Meals without Tears

I have often wondered why sometimes parents are too concerned about how much a child is eating during lunchtime. I sometimes had parents who only wanted to know this at the end of the day. Getting the children to eat right is a major concern in our society nowadays but why obsess about getting your child to EAT? Eating is a physiological need so why have adults changed it into a power struggle, demanding their child to eat certain foods and certain quantities sometimes without taking into consideration their child’s taste? Children are aware of our weaknesses and know how to use them in their advantage. If your child knows it’s really important for you to see him eating his lunch, he might refuse to simply test your reactions. The child’s behavior in this case is predictable: crying, pushing the plate away and knocking it down by “accident”.

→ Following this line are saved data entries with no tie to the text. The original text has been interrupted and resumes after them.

(** The resolver fails in four ways, tried in this order: the lookup of the
    transaction fails, the lookup of the block fails, the query of the
    block's events fails (each with the exception of the chain node), or
    the query has no companion event (the fixed error message). *)
Theorem getExtraData_throw_inv (event : BatchAppendedEvent) (e : exn) :
  getExtraData event = Throw e ↔
  getTransaction event = Throw e
  ∨ ∃ l1Transaction,
      getTransaction event = Ok l1Transaction
      ∧ (getBlock event = Throw e
         ∨ ∃ eventBlock,
             getBlock event = Ok eventBlock
             ∧ (queryFilter_TransactionBatchAppended (Event.address event)
                  (Block.number eventBlock) (Block.number eventBlock)
                = Throw e
                ∨ ∃ found,
                    queryFilter_TransactionBatchAppended
                      (Event.address event)
                      (Block.number eventBlock) (Block.number eventBlock)
                    = Ok found
                    ∧ List.find (is_companion event) found = None
                    ∧ e = Error missing_companion_message)).
Proof.
  unfold getExtraData. split.
  - intros Hx.
    apply bind_Throw in Hx as [? | (l1Transaction & Htx & Hx)]; [by left |].
    right. exists l1Transaction. split; [done |].
    apply bind_Throw in Hx as [? | (eventBlock & Hblock & Hx)]; [by left |].
    right. exists eventBlock. split; [done |].
    apply bind_Throw in Hx as [? | (found & Hquery & Hx)]; [by left |].
    right. exists found. split; [done |].
    destruct (List.find (is_companion event) found) as [companion|];
      [discriminate |].
    by injection Hx as <-.
  - intros [Htx | (l1Transaction & Htx & [Hblock | (eventBlock & Hblock
              & [Hquery | (found & Hquery & Hfind & ->)])])];
      rewrite Htx; [done | rewrite bind_Ok_ret ..]; rewrite Hblock; [done | |];
      rewrite bind_Ok_ret, Hquery; [done |].
    rewrite bind_Ok_ret. by rewrite Hfind.
Qed.

(** What the decoder makes of the resolver's metadata: the batch entry
    carries the number and the timestamp of the block of the event and the
    sender and the hash of its transaction; the entries are decoded from the
    input data of that transaction; every entry of queue origin [sequencer]
    has the fixed gas limit 8000000 and every entry of queue origin [l1]
    the gas limit 0. *)
Theorem getExtraData_parseEvent (event : BatchAppendedEvent)
    (extraData : ExtraData.t) (r : ParsedEvent.t)
    (l1Transaction : L1Transaction.t) (eventBlock : Block.t) :
  getTransaction event = Ok l1Transaction →
  getBlock event = Ok eventBlock →
  getExtraData event = Ok extraData →
  parseEvent event extraData = Ok r →
  let b := ParsedEvent.transactionBatchEntry r in
  TransactionBatchEntry.blockNumber b = Block.number eventBlock
  ∧ TransactionBatchEntry.timestamp b = Block.timestamp eventBlock
  ∧ TransactionBatchEntry.submitter b = L1Transaction.from l1Transaction
  ∧ TransactionBatchEntry.l1TransactionHash b
    = L1Transaction.hash l1Transaction
  ∧ ExtraData.l1TransactionData extraData = L1Transaction.data l1Transaction
  ∧ Forall (λ e, TransactionEntry.gasLimit e
                 = match TransactionEntry.queueOrigin e with
                   | sequencer => 8000000
                   | l1 => 0
                   end)
      (ParsedEvent.transactionEntries r).
Proof.
  intros Htx Hblock Hx Hr b. unfold b.
  destruct (parseEvent_metadata event extraData r Hr) as [_ ->].
  apply parseEvent_Ok in Hr as (batch & _ & _ & -> & _).
  apply getExtraData_Ok in Hx
    as (l1Transaction' & eventBlock' & found & companion
        & Htx' & Hblock' & _ & _ & ->).
  rewrite Htx in Htx'. injection Htx' as <-.
  rewrite Hblock in Hblock'. injection Hblock' as <-.
  cbn [ParsedEvent.transactionEntries]. split_and!; try done.
  apply batch_entries_Forall.
  - intros c k tx. reflexivity.
  - intros k q. reflexivity.
Qed.

End ResolverOutcomes.

(** ** The further properties on the sample inputs *)

Lemma parseSequencerBatchContext_returns_witness :
  let calldata := fromHexString sample_calldata in
  0 ≤ 15
  ∧ 15 + 11 < Z.of_nat (length calldata)
  ∧ Z.of_nat (length calldata) ≤ 29 + 11
  ∧ parseSequencerBatchContext calldata 15 = Ok sample_context
  ∧ parseSequencerBatchContext calldata 29 = Throw InvalidBigNumberString.
Proof.
  intros calldata.
  assert (0 ≤ 15) as H15 by lia.
  assert (0 ≤ 29) as H29 by lia.
  assert (15 + 11 < Z.of_nat (length calldata)) as Hin
    by (vm_compute; reflexivity).
  assert (Z.of_nat (length calldata) ≤ 29 + 11) as Hout
    by (vm_compute; discriminate).
  split_and!; [exact H15 | exact Hin | exact Hout | |].
  - exact (proj1 (parseSequencerBatchContext_returns calldata 15 H15) Hin).
  - exact (proj2 (parseSequencerBatchContext_returns calldata 29 H29) Hout).
Defined.

Lemma parseSequencerBatchContext_bounds_witness :
  0 ≤ 15
  ∧ parseSequencerBatchContext (fromHexString sample_calldata) 15
    = Ok sample_context
  ∧ 0 ≤ SequencerBatchContext.numSequencedTransactions sample_context
      < 2 ^ 24
  ∧ 0 ≤ SequencerBatchContext.numSubsequentQueueTransactions sample_context
      < 2 ^ 24
  ∧ 0 ≤ SequencerBatchContext.timestamp sample_context < 2 ^ 40
  ∧ 0 ≤ SequencerBatchContext.blockNumber sample_context < 2 ^ 40.
Proof.
  assert (0 ≤ 15) as H15 by lia.
  assert (parseSequencerBatchContext (fromHexString sample_calldata) 15
          = Ok sample_context) as Hc by (vm_compute; reflexivity).
  split; [exact H15 |]. split; [exact Hc |].
  exact (parseSequencerBatchContext_bounds (fromHexString sample_calldata) 15
           sample_context H15 Hc).
Defined.

Lemma parseSequencerBatchTransaction_returns_witness :
  let calldata := fromHexString short_calldata in
  0 ≤ 31
  ∧ 31 < Z.of_nat (length calldata)
  ∧ Z.of_nat (length calldata) ≤ 36
  ∧ parseSequencerBatchTransaction calldata 31 = Ok [x07; xaa]
  ∧ parseSequencerBatchTransaction calldata 36
    = Throw InvalidBigNumberString.
Proof.
  intros calldata.
  assert (0 ≤ 31) as H31 by lia.
  assert (0 ≤ 36) as H36 by lia.
  assert (31 < Z.of_nat (length calldata)) as Hin
    by (vm_compute; reflexivity).
  assert (Z.of_nat (length calldata) ≤ 36) as Hout
    by (vm_compute; discriminate).
  split_and!; [exact H31 | exact Hin | exact Hout | |].
  - exact (proj1
             (proj1 (parseSequencerBatchTransaction_returns calldata 31 H31)
                Hin)).
  - exact (proj2 (parseSequencerBatchTransaction_returns calldata 36 H36)
             Hout).
Defined.

Lemma validateBatchTransaction_accept_inv_witness :
  let d := sample_decoded "0xaa" "0xaa" 1 in
  @validateBatchTransaction sample_ethers (Some "EIP155") (Some d) = Ok true
  ∧ ∃ recovered, @round_trip sample_ethers d recovered (Some recovered).
Proof.
  intros d.
  assert (@validateBatchTransaction sample_ethers (Some "EIP155") (Some d)
          = Ok true) as Hok by (vm_compute; reflexivity).
  split; [exact Hok |].
  destruct (@validateBatchTransaction_accept_inv sample_ethers
              (Some "EIP155") (Some d) Hok)
    as (_ & d' & Hd & _ & Htrip).
  injection Hd as <-. exact Htrip.
Defined.

Lemma maybeDecode_keeps_payload_on_throw_witness :
  let d := sample_decoded "0xaa" "0xaa" 1 in
  let e := LibraryError "invalid object key" in
  byte_val x00 = @TxType_EIP155 (constant_codec d)
  ∧ @eip155TxData_decode (constant_codec d) (toString_hex [x00])
    = Ok (Some d)
  ∧ @utility_throws refusing_ethers d e
  ∧ @maybeDecode_try (constant_codec d) refusing_ethers [x00]
    = (Decoding.mk (Some d) (Some "EIP155"), Some e)
  ∧ @maybeDecodeSequencerBatchTransaction (constant_codec d) refusing_ethers
      [x00]
    = Decoding.mk (Some d) (Some "EIP155").
Proof.
  intros d e.
  assert (@utility_throws refusing_ethers d e) as Hthrow
    by (left; reflexivity).
  split_and!; [reflexivity | reflexivity | exact Hthrow | |];
    apply (@maybeDecode_keeps_payload_on_throw (constant_codec d)
             refusing_ethers x00 [] d e eq_refl eq_refl
             (or_intror eq_refl) Hthrow).
Defined.

Lemma parseEvent_short_calldata_witness :
  Z.of_nat
    (length
       (fromHexString
          (ExtraData.l1TransactionData (sample_extraData "0x8829a1d3" 0))))
    ≤ 12
  ∧ @parseEvent sample_codec sample_ethers sample_event
      (sample_extraData "0x8829a1d3" 0)
    = Throw InvalidBigNumberString.
Proof.
  assert (Z.of_nat
            (length
               (fromHexString
                  (ExtraData.l1TransactionData
                     (sample_extraData "0x8829a1d3" 0))))
          ≤ 12) as Hlen by (vm_compute; discriminate).
  split; [exact Hlen |].
  exact (@parseEvent_short_calldata sample_codec sample_ethers sample_event
           (sample_extraData "0x8829a1d3" 0) Hlen).
Defined.

Lemma parseEvent_batch_entry_witness :
  @parseEvent sample_codec sample_ethers sample_event
    (sample_extraData sample_calldata 3) = Ok sample_parsed
  ∧ ParsedEvent.transactionBatchEntry sample_parsed
    = {| TransactionBatchEntry.index := 2;
         TransactionBatchEntry.root := "0xroot";
         TransactionBatchEntry.size := 3;
         TransactionBatchEntry.prevTotalElements := 10;
         TransactionBatchEntry.extraData := "0x";
         TransactionBatchEntry.blockNumber := 11000000;
         TransactionBatchEntry.timestamp := 1600000000;
         TransactionBatchEntry.submitter := "0xsequencer";
         TransactionBatchEntry.l1TransactionHash := "0xabc" |}.
Proof.
  assert (@parseEvent sample_codec sample_ethers sample_event
            (sample_extraData sample_calldata 3) = Ok sample_parsed) as Hr
    by (vm_compute; reflexivity).
  split; [exact Hr |].
  exact (proj2 (@parseEvent_batch_entry sample_codec sample_ethers
                  sample_event (sample_extraData sample_calldata 3)
                  sample_parsed Hr)).
Defined.

Lemma parseEvent_no_context_witness :
  let extraData := sample_extraData empty_calldata 0 in
  let calldata := fromHexString (ExtraData.l1TransactionData extraData) in
  12 < Z.of_nat (length calldata)
  ∧ be_uint (slice calldata 12 15) = 0
  ∧ ∃ r,
      @parseEvent sample_codec sample_ethers sample_event extraData = Ok r
      ∧ ParsedEvent.transactionEntries r = []
      ∧ storeEvent r
        = [putTransactionBatchEntries [ParsedEvent.transactionBatchEntry r];
           putTransactionEntries []].
Proof.
  intros extraData calldata.
  assert (12 < Z.of_nat (length calldata)) as Hlen
    by (vm_compute; reflexivity).
  assert (be_uint (slice calldata 12 15) = 0) as Hzero
    by (vm_compute; reflexivity).
  split; [exact Hlen |]. split; [exact Hzero |].
  apply (@parseEvent_no_context sample_codec sample_ethers sample_event
           extraData Hlen Hzero);
    vm_compute; reflexivity.
Defined.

Sometimes a child’s behavior is a projection of our own actions. Let’s think of some cases.

Your child is refusing to

Keep calm and eat your lunch. It’s important for him to see that this is not a way to attract your attention. Try to have a relaxed conversation with other people that are around the table. It’s important that everyone sits down and carry on as if nothing’s wrong.

If you spend all your energy trying to make him open his mouth then it’s going to be fun for him (and in time, not so fun for you). He’s going perceive it as a form of play, in which he pretends “not wanting to eat” so that you can chase him with the spoon around the house.

Make sure he knows you’ll have to tidy up the table at some point, so give him a few reminders about the fact that you’ll put away the food at some point. If you tried everything, don’t despair. Have enough strength to tidy up the food and tell him that he’ll have to wait for the next meal. Next time he’ll know that you won’t beg him to eat.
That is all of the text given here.